On seeing that his brother too was facing a lot of difficulties to meet the financial requirements of his (brother’s) own family who was then married, Shantikumar asked him not to send any more money.
In the meantime, he took part in a body-building competition and won Mr Delhi title.
Then he represented Delhi and won Mr Natural India title. For this sporting feat, JNU gave him a monthly scholarship of Rs 200.
When he was doing PhD in 1995, Shantikumar got an opportunity to take part in International Korea Youth Festival and it turned out to be the biggest turning point of his life.
It was during this festival that he met Taiwanese girl Chaningleima, a Meitei name he selected for his future wife.
As they became close, Chaningleima invited Shantikumar to Taiwan and she even sent the flight ticket.
Shantikumar went to Taiwan and stayed there for 13 days during which he met all the family members of Chaningleima.
After that they communicated regularly through telephone.
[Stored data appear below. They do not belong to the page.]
(** The name of the field, which is the Solidity type. *)
Definition field_name (p : Payload) : string :=
  match p with
  | Value_Address _ => "address"
  | Value_Bool _ => "bool"
  | Value_Bytes _ => "bytes"
  | Value_String_ _ => "string"
  | Value_Bytes32 _ => "bytes32"
  | Value_Uint8 _ => "uint8"
  | Value_Uint256 _ => "uint256"
  | Value_BytesN n _ => "bytes" +:+ pretty n
  | Value_Int64 w _ | Value_IntN w _ => "int" +:+ pretty w
  | Value_Uint64 w _ | Value_UintN w _ => "uint" +:+ pretty w
  end.

(** ** Go values *)

(** The dynamic types that [interface{}] holds here. *)
Inductive any :=
| AnyNil
| AnyAddress (a : bytes)
| AnyBool (b : bool)
| AnyString (s : string)
| AnyBytes32 (b : bytes)
| AnyBytes (b : bytes)
| AnyUint256 (u : Z)
| AnyBig (z : Z)
| AnyUint8 (u : Z)
| AnyPayload (p : Payload)
| AnyOther.

(** A Go value of its type: arrays have their length, integers their range. *)
Definition any_ok (a : any) : Prop :=
  match a with
  | AnyAddress b => length b = 20%nat
  | AnyBytes32 b => length b = 32%nat
  | AnyUint256 u => 0 ≤ u < 2 ^ 256
  | AnyUint8 u => 0 ≤ u < 256
  | _ => True
  end.

(** [common.BytesToAddress], [common.LeftPadBytes] and [uint256.FromBig]. *)
Class EthCommon := {
  BytesToAddress : bytes → bytes;
  LeftPadBytes : bytes → nat → bytes;
  FromBig : Z → Z * bool;
}.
She also sent money when he was doing PhD. They got married in 1996 and the marriage ceremony was solemnised in Manipur with the bride wearing Meitei phanek.
After sometime, they went to Taiwan where Dr Shantikumar got selected for a post of Professor at De Lin University of Technology.
All the four kids are called common Meitei names viz; Che-Che, Nanao, Bem-Bem and Bung-Bung.
Although he is now a citizen of Taiwan, Dr Shantikumar has a keen desire to return to Manipur provided he is given a post like Director of Fitness Department, Manipur University of Sports.
To a query about the present situation, Dr Shantikumar underscored the growing importance of enforcing Inner Line Permit System or a similar mechanism in Manipur.
In the absence of such a mechanism, not only indigenous Manipuris, all the indigenous peoples of the North East region would be wiped out after some time, he said.
Questioning if there is problem in implementing ILPS in Manipur when the same system is being enforced in neighbouring Nagaland, Mizoram and Arunachal Pradesh, Dr Shantikumar said that he was proud to fly the seven-coloured Salai Taret flag of Manipur when he emerged victorious in international competitions.
He added that his wife has enormous roles in attaining his present status.